My use case is: make a script that will run every hour to extract information about a user's calendar.
My script runs in Python and I get a token but I am unable to get the user's events. I have registered my app in the Microsoft Application Registration Portal and given the Calendar.read application permission. An administrator gave consent by accessing the /adminconsent
endpoint.
Here is my code to get the token (documentation here):
url = 'https://login.microsoftonline.com/common/oauth2/v2.0/token'
data = {
'grant_type': 'client_credentials',
'client_id': app_id,
'scope': 'https://graph.microsoft.com/.default', <--- Really not sure about this here
'client_secret': client_secret,
}
r = requests.post(url, data=data)
token = r.json().get('access_token')
What scope am I suppose to use? The documentation only speaks of the one above.

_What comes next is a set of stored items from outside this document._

Definition setState (x : ViewState) (n : Node) : Node :=
  mkNode x (n_tree n) (n_pool n) (n_ev n) (n_sync n) (n_fetching n) (n_out n).
Definition setTree (x : BlockTree) (n : Node) : Node :=
  mkNode (n_state n) x (n_pool n) (n_ev n) (n_sync n) (n_fetching n) (n_out n).
Definition setPool (x : ValidatorPool) (n : Node) : Node :=
  mkNode (n_state n) (n_tree n) x (n_ev n) (n_sync n) (n_fetching n) (n_out n).
Definition setEv (x : EvidencePool) (n : Node) : Node :=
  mkNode (n_state n) (n_tree n) (n_pool n) x (n_sync n) (n_fetching n) (n_out n).
Definition setSync (x : gmap (Z + Z) Z) (n : Node) : Node :=
  mkNode (n_state n) (n_tree n) (n_pool n) (n_ev n) x (n_fetching n) (n_out n).
Definition setFetching (x : bool) (n : Node) : Node :=
  mkNode (n_state n) (n_tree n) (n_pool n) (n_ev n) (n_sync n) x (n_out n).
Definition setOut (x : list Output) (n : Node) : Node :=
  mkNode (n_state n) (n_tree n) (n_pool n) (n_ev n) (n_sync n) (n_fetching n) x.

Definition stateOf : M Node ViewState := gets n_state.
Definition treeOf : M Node BlockTree := gets n_tree.
Definition poolOf : M Node ValidatorPool := gets n_pool.

Definition updState (f : ViewState → ViewState) : M Node unit :=
  modify (λ n, setState (f (n_state n)) n).
Definition emit (o : Output) : M Node unit := modify (λ n, setOut (n_out n ++ [o]) n).

(** An operation of the tree as one of the node. *)
Definition onTree {A} (m : M BlockTree A) : M Node A := λ n,
  let '(r, t) := m (n_tree n) in (r, setTree t n).

(** A pointer that is read through. *)
Definition must {A} (o : option A) : M Node A :=
  match o with Some a => mret a | None => panic end.

Context (cfg : Config) (now : Z).

(** [FindBlockAndQC] of the node's tree, as the two results of the code. *)
Definition findBlock (hash number : Z) : M Node (option Block * option QuorumCert) :=
  t ← treeOf;
  mret (match FindBlockAndQC t hash number with
        | Some (b, qc) => (Some b, qc)
        | None => (None, None)
        end).

(** ** Thresholds and proposers *)

Definition threshold (num : Z) : Z := num - Z.quot (num - 1) 3.

Definition currentValidatorLen : M Node Z :=
  s ← stateOf; vp ← poolOf; ask (vpLen vp (v_epoch s)).

Definition CalCurrentProposerWithBlockNumber (s : ViewState) (blockNumber numValidators : Z) :
    outcome Z :=
  if numValidators =? 0 then Panic
  else Ok (u64 (blockNumber - 1 + v_viewNumber s / 10) mod numValidators).

Definition CalCurrentProposer (s : ViewState) (numValidators : Z) : outcome Z :=
  CalCurrentProposerWithBlockNumber s (v_blockNumber s) numValidators.

Definition isCurrentValidator : M Node ValidateNode :=
  s ← stateOf; vp ← poolOf; ask (GetValidatorByNodeID vp (v_epoch s) (cf_NodeID cfg)).

(** The error of the lookup is dropped and the nil pointer read. *)
Definition currentProposer : M Node ValidateNode :=
  s ← stateOf; vp ← poolOf;
  len ← ask (vpLen vp (v_epoch s));
  i ← ask (CalCurrentProposer s len);
  r ← try (ask (GetValidatorByIndex vp (v_epoch s) (u32 i)));
  match r with inl v => mret v | inr _ => panic end.

Definition isProposer (epoch blockNumber nodeIndex : Z) : M Node bool :=
  s ← stateOf; vp ← poolOf;
  match EnableVerifyEpoch vp epoch with
  | Ok _ =>
      len ← ask (vpLen vp epoch);
      index ← (if 0 <? blockNumber
               then ask (CalCurrentProposerWithBlockNumber s blockNumber len) else mret 0);
      r ← try (ask (GetValidatorByIndex vp epoch (u32 index)));
      match r with
      | inl v => mret (vn_Index v =? nodeIndex)
      | inr _ => mret false
      end
  | _ => mret false
  end.

(** ** Signing *)

Definition signature (d : list Z) : Z := signSerialize (signWith (cf_BlsPriKey cfg) d).

Definition signPrepareBlock (m : PrepareBlock) : PrepareBlock :=
  pbSetSign m (signature (pbDigest m)).
Definition signPrepareVote (m : PrepareVote) : PrepareVote :=
  pvSetSign m (signature (pvDigest m)).
Definition signPreCommit (m : PreCommit) : PreCommit :=
  pcSetSign m (signature (pcDigest m)).
Definition signViewChange (m : ViewChange) : ViewChange :=
  vcSetSign m (signature (vcDigest m)).

(** ** Verification *)

Definition VerifyHeader (b : Block) : outcome unit :=
  if headerOk b && agencyVerifyHeader b then Ok tt else Err GenericError.

Definition verifyConsensusSign (vp : ValidatorPool) (m : ConsensusMsg) : outcome unit :=
  EnableVerifyEpoch vp (EpochNum m) ≫= λ _,
  match vpVerify vp (EpochNum m) (NodeIndex m) (CannibalizeBytes m) (msgSign m) with
  | Ok _ => Ok tt
  | Err _ => Err authFailed
  | Panic => Panic
  end.

(** The last argument of the code, the step, is not used. *)
Definition verifyPrepareQC (vp : ValidatorPool) (oriNum oriHash : Z)
    (qc : option QuorumCert) : outcome unit :=
  match qc with
  | None => Err GenericError
  | Some qc =>
      EnableVerifyEpoch vp (qc_Epoch qc) ≫= λ _,
      len ← vpLen vp (qc_Epoch qc);
      signsTotal ← qcLen qc;
      reject (signsTotal <? threshold len) authFailed ≫= λ _,
      reject (negb (oriNum =? qc_BlockNumber qc) || negb (oriHash =? qc_BlockHash qc))
        authFailed ≫= λ _,
      match VerifyAggSigByBA vp (qc_Epoch qc) (qc_ValidatorSet qc) (qcDigest qc)
              (qc_Signature qc) with
      | Ok _ => Ok tt
      | Err _ => Err authFailed
      | Panic => Panic
      end
  end.

(** The certificates are of one view and of different blocks. *)
Fixpoint oneView (epoch viewNumber : Z) (seen : list Z) (v : ViewChangeQC) : bool :=
  match v with
  | [] => true
  | q :: v =>
      (vq_Epoch q =? epoch) && (vq_ViewNumber q =? viewNumber)
      && negb (bool_decide (vq_BlockHash q ∈ seen))
      && oneView epoch viewNumber (vq_BlockHash q :: seen) v
  end.

Definition validateViewChangeQC (vp : ValidatorPool) (v : ViewChangeQC) : outcome unit :=
  maxLimit ← vpLen vp (mb_Epoch (MaxBlock v));
  reject (maxLimit <? Z.of_nat (length v)) GenericError ≫= λ _,
  signsTotal ← vcqcLen v;
  reject (signsTotal <? threshold maxLimit) GenericError ≫= λ _,
  match v with
  | [] => Ok tt
  | q :: _ =>
      if oneView (vq_Epoch q) (vq_ViewNumber q) [] v then Ok tt else Err GenericError
  end.

Fixpoint verifyCerts (vp : ValidatorPool) (v : ViewChangeQC) : outcome unit :=
  match v with
  | [] => Ok tt
  | q :: v =>
      match VerifyAggSigByBA vp (vq_Epoch q) (vq_ValidatorSet q) (vqDigest q)
              (vq_Signature q) with
      | Ok _ => verifyCerts vp v
      | Err _ => Err authFailed
      | Panic => Panic
      end
  end.

Definition verifyViewChangeQC (vp : ValidatorPool) (v : ViewChangeQC) : outcome unit :=
  EnableVerifyEpoch vp (mb_Epoch (MaxBlock v)) ≫= λ _,
  validateViewChangeQC vp v ≫= λ _,
  verifyCerts vp v.

Definition checkViewChangeQC (vp : ValidatorPool) (pb : PrepareBlock) : outcome unit :=
  match pb_ViewChangeQC pb with
  | None => Ok tt
  | Some v =>
      reject (negb ((bNumber (pb_Block pb) =? u64 (mb_BlockNumber (MaxBlock v) + 1))
                    && (bParentHash (pb_Block pb) =? mb_BlockHash (MaxBlock v))))
        authFailed ≫= λ _,
      verifyViewChangeQC vp v
  end.

(** Must the message carry a certificate? *)
Definition checkPrepareQC (m : ConsensusMsg) : outcome unit :=
  match m with
  | MPrepareBlock m =>
      reject (((bNumber (pb_Block m) =? 1) || (pb_ViewNumber m =? 0))
              && bool_decide (is_Some (pb_PrepareQC m))) authFailed
  | MPrepareVote m =>
      reject ((1 <? pv_BlockNumber m) && bool_decide (pv_ParentQC m = None)) authFailed
  | MPreCommit m =>
      reject ((1 <? pc_BlockNumber m) && bool_decide (pc_ParentQC m = None)) authFailed
  | MViewChange m =>
      reject ((1 <? vc_BlockNumber m) && bool_decide (vc_PrepareQC m = None)) authFailed
  end.

(** Record a message with the evidence pool; a duplicate is an error. *)
Definition doubtDuplicate (m : ConsensusMsg) (node : ValidateNode) : M Node unit :=
  n ← get;
  let '(ev, d) := match m with
    | MPrepareBlock m => evAddPrepareBlock (n_ev n) m node
    | MPrepareVote m => evAddPrepareVote (n_ev n) m node
    | MPreCommit m => evAddPreCommit (n_ev n) m node
    | MViewChange m => evAddViewChange (n_ev n) m node
    end in
  modify (setEv ev) ≫= λ _,
  match d with None => mret tt | Some _ => fail GenericError end.

(** The certificate of the parent that a vote carries, against the parent in
    the tree. *)
Definition verifyParentQC (blockNumber : Z) (qc : option QuorumCert) : M Node unit :=
  q ← must qc;
  '(_, localQC) ← findBlock (qc_BlockHash q) (u64 (blockNumber - 1));
  match localQC with
  | None => fail GenericError
  | Some l =>
      vp ← poolOf;
      ask (verifyPrepareQC vp (qc_BlockNumber l) (qc_BlockHash l) (Some q))
  end.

And to read the user's calendar:
url = 'https://outlook.office.com/api/v2.0/users/{}/events'.format(user_email)
headers = {
'Authorization': 'Bearer {}'.format(token)
}
r = requests.get(url, headers=headers)
I am not sure of the users/{user_email}/
part.
I get an access token but I get the following error when trying to read the user's calendar:
Response [401]
The access token is acquired using an authentication method that is too weak to allow access for this application. Presented auth strength was 1, required is 2.

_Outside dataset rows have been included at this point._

Definition insertPreCommitQC (qc : QuorumCert) : M Node unit :=
  s ← stateOf;
  match ViewBlockByIndex s (qc_BlockNumber qc) with
  | None => hasExecuted qc ≫= λ _, mret tt
  | Some block =>
      executed ← hasExecuted qc;
      '(parent, _) ← findBlock (bParentHash block) (u64 (bNumber block - 1));
      if (executed : bool) && bool_decide (is_Some parent)
         && (bNumber (v_highestPreCommitQCBlock s) <=? qc_BlockNumber qc)
      then
        updState (set_viewPreCommitQC (Some qc)) ≫= λ _,
        updState (AddPreCommitQC qc) ≫= λ _,
        insertQCBlock (Some block) qc ≫= λ _,
        tryAddStateBlockNumber qc ≫= λ _,
        tryChangeView
      else mret tt
  end.

(** ** Voting *)

(** [tryAddHadSendVote] and [tryAddHadSendPreCommit]: at the height of the
    last vote, that vote is read. *)
Definition tryAddHadSendVote (number : Z) (vote : PrepareVote) : M Node unit :=
  s ← stateOf;
  later ← (if v_hadSendVoteNumber s <? number then mret true
           else if number =? v_hadSendVoteNumber s then
             l ← must (v_hadSendVoteLast s);
             mret ((pv_Epoch l <? pv_Epoch vote)
                   || ((pv_Epoch vote =? pv_Epoch l) && (pv_ViewNumber l <? pv_ViewNumber vote)))
           else mret false);
  if later : bool then updState (AddHadSendVoteNumber number vote) else mret tt.

Definition tryAddHadSendPreCommit (number : Z) (vote : PreCommit) : M Node unit :=
  s ← stateOf;
  later ← (if v_hadSendPreCommitNumber s <? number then mret true
           else if number =? v_hadSendPreCommitNumber s then
             l ← must (v_hadSendPreCommitLast s);
             mret ((pc_Epoch l <? pc_Epoch vote)
                   || ((pc_Epoch vote =? pc_Epoch l) && (pc_ViewNumber l <? pc_ViewNumber vote)))
           else mret false);
  if later : bool then updState (AddHadSendPreCommitNumber number vote) else mret tt.

(** The local validator, read without a look at the error. *)
Definition localIndex : M Node Z :=
  r ← try (isCurrentValidator cfg);
  match r with inl node => mret (vn_Index node) | inr _ => panic end.

Definition trySendPrepareVote (p : PrepareVote) : M Node unit :=
  s ← stateOf;
  if IsDeadline now s then mret tt
  else if negb (AllowVote s p) then mret tt
  else
    block ← must (ViewBlockByIndex s (pv_BlockNumber p));
    '(b, qc) ← findBlock (bParentHash block) (u64 (bNumber block - 1));
    if bool_decide (is_Some b) || (bNumber block =? 0) then
      let p := pvSetParentQC p qc in
      tryAddHadSendVote (pv_BlockNumber p) p ≫= λ _,
      i ← localIndex;
      updState (AddPrepareVote i p) ≫= λ _,
      emit (OBroadcast (NConsensus (MPrepareVote p)))
    else mret tt.

Definition trySendPreCommit (p : PreCommit) : M Node unit :=
  s ← stateOf;
  if IsDeadline now s then mret tt
  else if negb (AllowPreCommit s p) then mret tt
  else
    block ← must (ViewBlockByIndex s (pc_BlockNumber p));
    '(b, qc) ← findBlock (bParentHash block) (u64 (bNumber block - 1));
    if bool_decide (is_Some b) || (bNumber block =? 0) then
      let p := pcSetParentQC p qc in
      tryAddHadSendPreCommit (pc_BlockNumber p) p ≫= λ _,
      i ← localIndex;
      updState (AddPreCommit i p) ≫= λ _,
      emit (OBroadcast (NConsensus (MPreCommit p)))
    else mret tt.

Definition signBlock (hash number index : Z) : M Node unit :=
  node ← isCurrentValidator cfg;
  s ← stateOf;
  trySendPrepareVote (signPrepareVote cfg
    (mkPV (v_epoch s) (v_viewNumber s) hash number index (vn_Index node) None 0)).

Definition genPreCommit (qc : QuorumCert) : M Node unit :=
  s ← stateOf;
  if negb (qc_BlockNumber qc =? v_blockNumber s) then fail GenericError
  else
    node ← isCurrentValidator cfg;
    block ← must (ViewBlockByIndex s (qc_BlockNumber qc));
    '(b, qc2) ← findBlock (bParentHash block) (u64 (bNumber block - 1));
    if bool_decide (is_Some b) || (bNumber block =? 0) then
      trySendPreCommit (signPreCommit cfg
        (mkPC (qc_Epoch qc) (qc_ViewNumber qc) (qc_BlockHash qc) (qc_BlockNumber qc)
           (qc_BlockIndex qc) (vn_Index node) qc2 0))
    else fail GenericError.
(* ===== verification/PbftSync.v ===== *)
(** Synchronisation, sealing, and the events of a node.

    Models consensus/pbft/sync_process.go, the sealing and the insertion of
    blocks of pbft.go, and the start of the engine.  What the network layer
    remembers of messages and peers, the write-ahead log and the average
    latency are arguments of the events that read them. *)

From S2P Require Import Prelude BitArray PbftTypes PbftValidators BlockTree PbftEvidence PbftState PbftRules PbftNode PbftEngine.

(** [network.TypeForPreCommitQCBn] *)
Definition TypeForPreCommitQCBn : Z := 4.

Section sync.
Context `{Crypto} `{!Agency} (cfg : Config) (now : Z).

Definition send (id : Z) (m : NetMsg) : M Node unit := emit (OSend id m).

Definition sendQC (id : Z) (mk : QuorumCert → NetMsg) (qc : option QuorumCert) : M Node unit :=
  match qc with Some qc => send id (mk qc) | None => mret tt end.

(** ** Proposals and certificates *)

Definition OnGetPrepareBlock (id epoch blockNumber viewNumber : Z) : M Node unit :=
  s ← stateOf;
  if (epoch =? v_epoch s) && (blockNumber =? v_blockNumber s) && (viewNumber =? v_viewNumber s)
  then
    match PrepareBlockByIndex s blockNumber with
    | Some pb => send id (NConsensus (MPrepareBlock pb))
    | None => mret tt
    end ≫= λ _,
    sendQC id NBlockQuorumCert (ViewBlockAndQC s blockNumber).2
  else mret tt.

Definition OnGetBlockQuorumCert (id blockNumber : Z) : M Node unit :=
  s ← stateOf; sendQC id NBlockQuorumCert (ViewBlockAndQC s blockNumber).2.

Definition OnGetBlockPreCommitQuorumCert (id blockNumber : Z) : M Node unit :=
  s ← stateOf; sendQC id NBlockPreCommitQuorumCert (ViewBlockAndPreCommitQC s blockNumber).2.

(** The checks that the two kinds of certificates share: the block of the
    view that the certificate is for. *)
Definition checkBlockQC (qc : QuorumCert) (had : ViewState → Z → Z → bool) : M Node Block :=
  s ← stateOf;
  if negb (qc_Epoch qc =? v_epoch s)
     || (negb (qc_BlockNumber qc =? v_blockNumber s) && negb (v_blockNumber s =? 0))
     || negb (qc_ViewNumber qc =? v_viewNumber s)
  then fail GenericError
  else
    '(_, local) ← findBlock (qc_BlockHash qc) (qc_BlockNumber qc);
    if bool_decide (is_Some local) then fail GenericError
    else if had s (qc_BlockHash qc) (qc_BlockNumber qc) then fail GenericError
    else match ViewBlockByIndex s (qc_BlockNumber qc) with
    | None => fail GenericError
    | Some block =>
        vp ← poolOf;
        r ← try (ask (verifyPrepareQC vp (bNumber block) (Hash block) (Some qc)));
        match r with
        | inr _ => fail authFailed
        | inl _ => mret block
        end
    end.
(* ===== verification/Triples.v ===== *)
(** Weakest preconditions of the state and error monad.

    [wp m Q E P s]: the run of [m] from [s] ends in [Q] with a result, in [E]
    with an error, or in [P] with a panic.  A handler that fails leaves the
    node running in the state it reached, so errors need a postcondition; a
    panic ends the node, and only what it has put out before matters. *)

From S2P Require Import Prelude.

Definition wp {S A} (m : M S A) (Q : A → S → Prop) (E P : S → Prop) (s : S) : Prop :=
  match m s with
  | (Ok a, s') => Q a s'
  | (Err _, s') => E s'
  | (Panic, s') => P s'
  end.

Section rules.
Context {S : Type} (E P : S → Prop).
Implicit Types s : S.

Lemma wp_ret {A} (a : A) (Q : A → S → Prop) s : Q a s → wp (mret a) Q E P s.
Proof. done. Qed.

Lemma wp_bind {A B} (m : M S A) (k : A → M S B) (Q : B → S → Prop) s :
  wp m (λ a s', wp (k a) Q E P s') E P s → wp (m ≫= k) Q E P s.
Proof.
  unfold wp, mbind, M_bind. destruct (m s) as [[a|e|] s']; done.
Qed.

Lemma wp_mono {A} (m : M S A) (Q Q' : A → S → Prop) (E' P' : S → Prop) s :
  wp m Q' E' P' s → (∀ a s', Q' a s' → Q a s') → (∀ s', E' s' → E s') → (∀ s', P' s' → P s') →
  wp m Q E P s.
Proof. unfold wp. destruct (m s) as [[a|e|] s']; auto. Qed.

Lemma wp_get (Q : S → S → Prop) s : Q s s → wp get Q E P s.
Proof. done. Qed.

Lemma wp_gets {A} (f : S → A) (Q : A → S → Prop) s : Q (f s) s → wp (gets f) Q E P s.
Proof. done. Qed.

Lemma wp_modify f (Q : unit → S → Prop) s : Q tt (f s) → wp (modify f) Q E P s.
Proof. done. Qed.

Lemma wp_ask {A} (o : outcome A) (Q : A → S → Prop) s :
  (∀ a, o = Ok a → Q a s) → E s → P s → wp (ask o) Q E P s.
Proof. unfold wp, ask. destruct o; auto. Qed.

Lemma wp_ask_Ok {A} (a : A) (Q : A → S → Prop) s : Q a s → wp (ask (Ok a)) Q E P s.
Proof. done. Qed.

Lemma wp_fail {A} e (Q : A → S → Prop) s : E s → wp (fail e) Q E P s.
Proof. done. Qed.

Lemma wp_panic {A} (Q : A → S → Prop) s : P s → wp panic Q E P s.
Proof. done. Qed.

Lemma wp_when b m (Q : unit → S → Prop) s :
  (b = true → wp m Q E P s) → (b = false → Q tt s) → wp (when b m) Q E P s.
Proof. destruct b; cbn; auto. Qed.

Lemma wp_try {A} (m : M S A) (Q : A + Error → S → Prop) s :
  wp m (λ a, Q (inl a)) (λ s', ∀ e, Q (inr e) s') P s → wp (try m) Q E P s.
Proof. unfold wp, try. destruct (m s) as [[a|e|] s']; auto. Qed.

(** A loop keeps an invariant. *)
Lemma wp_for_each {A} (f : A → M S unit) (I : S → Prop) l s :
  I s → (∀ a s', a ∈ l → I s' → wp (f a) (λ _, I) E P s') →
  wp (for_each f l) (λ _, I) E P s.
Proof.
  revert s. induction l as [|a l IH]; intros s Hs Hf; [done|].
  cbn [for_each]. apply wp_bind.
  eapply wp_mono; [apply Hf; [left|exact Hs]| |done|done].
  intros [] s' Hs'. apply IH; [done|]. intros b s'' Hb. apply Hf. by right.
Qed.
End rules.

(** One step of the derivation of a weakest precondition. *)
Ltac wp_step :=
  lazymatch goal with
  | |- wp (_ ≫= _) _ _ _ _ => apply wp_bind
  | |- wp (mret _) _ _ _ _ => apply wp_ret
  | |- wp get _ _ _ _ => apply wp_get
  | |- wp (gets _) _ _ _ _ => apply wp_gets
  | |- wp (modify _) _ _ _ _ => apply wp_modify
  | |- wp (fail _) _ _ _ _ => apply wp_fail
  | |- wp panic _ _ _ _ => apply wp_panic
  | |- wp (try _) _ _ _ _ => apply wp_try
  | |- wp (when _ _) _ _ _ _ => apply wp_when; intros ?
  | |- wp (match ?x with _ => _ end) _ _ _ _ => destruct x eqn:?
  | |- wp (let '(_, _) := ?x in _) _ _ _ _ => destruct x eqn:?
  end.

I have finally found it. I was very close.
I had to use Microsoft Graph API endpoint instead of Outlook Unified API endpoint.

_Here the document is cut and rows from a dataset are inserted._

(* ===== verification/PbftInsert.v ===== *)
(** Inserting a certified block keeps the invariant of a correct node.

    While a block is inserted, the node is ahead of its height: the block is
    the highest one, and the height follows with [tryAddStateBlockNumber]. *)

From S2P Require Import Prelude Triples BitArray PbftTypes PbftValidators BlockTree PbftEvidence PbftState PbftRules PbftNode PbftEngine PbftSync PbftSystem PbftTree PbftQuorum PbftInv PbftSteps.

#[local] Opaque setupTimer vbMaxNumber evClear.

Lemma addBlock_lookup `{Crypto} x v k b :
  vb_Blocks (addBlock x v) !! k = Some b →
  b = x ∧ k = bNumber (vbBlock x) ∨ vb_Blocks v !! k = Some b.
Proof.
  unfold addBlock. destruct (match vb_Blocks v !! _ with Some _ => _ | None => _ end); [by right|]. cbn. intros [[<- <-]|[_ Hk]]%lookup_insert_Some; [by left|].
  right. revert Hk. case_match; [|done]. by intros [_ ?]%lookup_delete_Some.
Qed.

Lemma wp_onTree `{Crypto} {A} (m : M BlockTree A) (Q : A → BlockTree → Prop)
    (E E' : BlockTree → Prop) (F P : Node → Prop) n :
  wp m Q E E' (n_tree n) → (∀ t, E t → F (setTree t n)) → (∀ t, P (setTree t n)) →
  wp (onTree m) (λ a n', ∃ t, n' = setTree t n ∧ Q a t) F P n.
Proof.
  unfold wp, onTree. destruct (m (n_tree n)) as [[a|e|] t]; [|by auto|by auto].
  intros HQ _ _. by exists t.
Qed.

Section insert.
Context `{CR : Crypto}.
Context (nodes : list (Z * Z * PublicKey)) (period : Z) (genesis : Block) (keys : gmap Z SecretKey).
Context (id : Z) (key : SecretKey) (w : gmap Z (list Output)) (now : Z).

The final code looks like:
import requests
# Get a token
url = 'https://login.microsoftonline.com/common/oauth2/v2.0/token'
data = {
'grant_type': 'client_credentials',
'client_id': app_id,
'scope': 'https://graph.microsoft.com/.default'
'client_secret': client_secret,
}
r = requests.post(url, data=data)
token = r.json().get('access_token')
# ...
# Use the token using microsoft graph endpoints
url = 'https://graph.microsoft.com/v1.0/users/{}/events'.format(user_email) # can also use the user_id (e.g. 12345-abcde-...)
headers = {
'Authorization': 'Bearer {}'.format(token)
}
r = requests.get(url, headers=headers)
Microsoft's documentation really needs clarification. It has too many different APIs that do very similar things.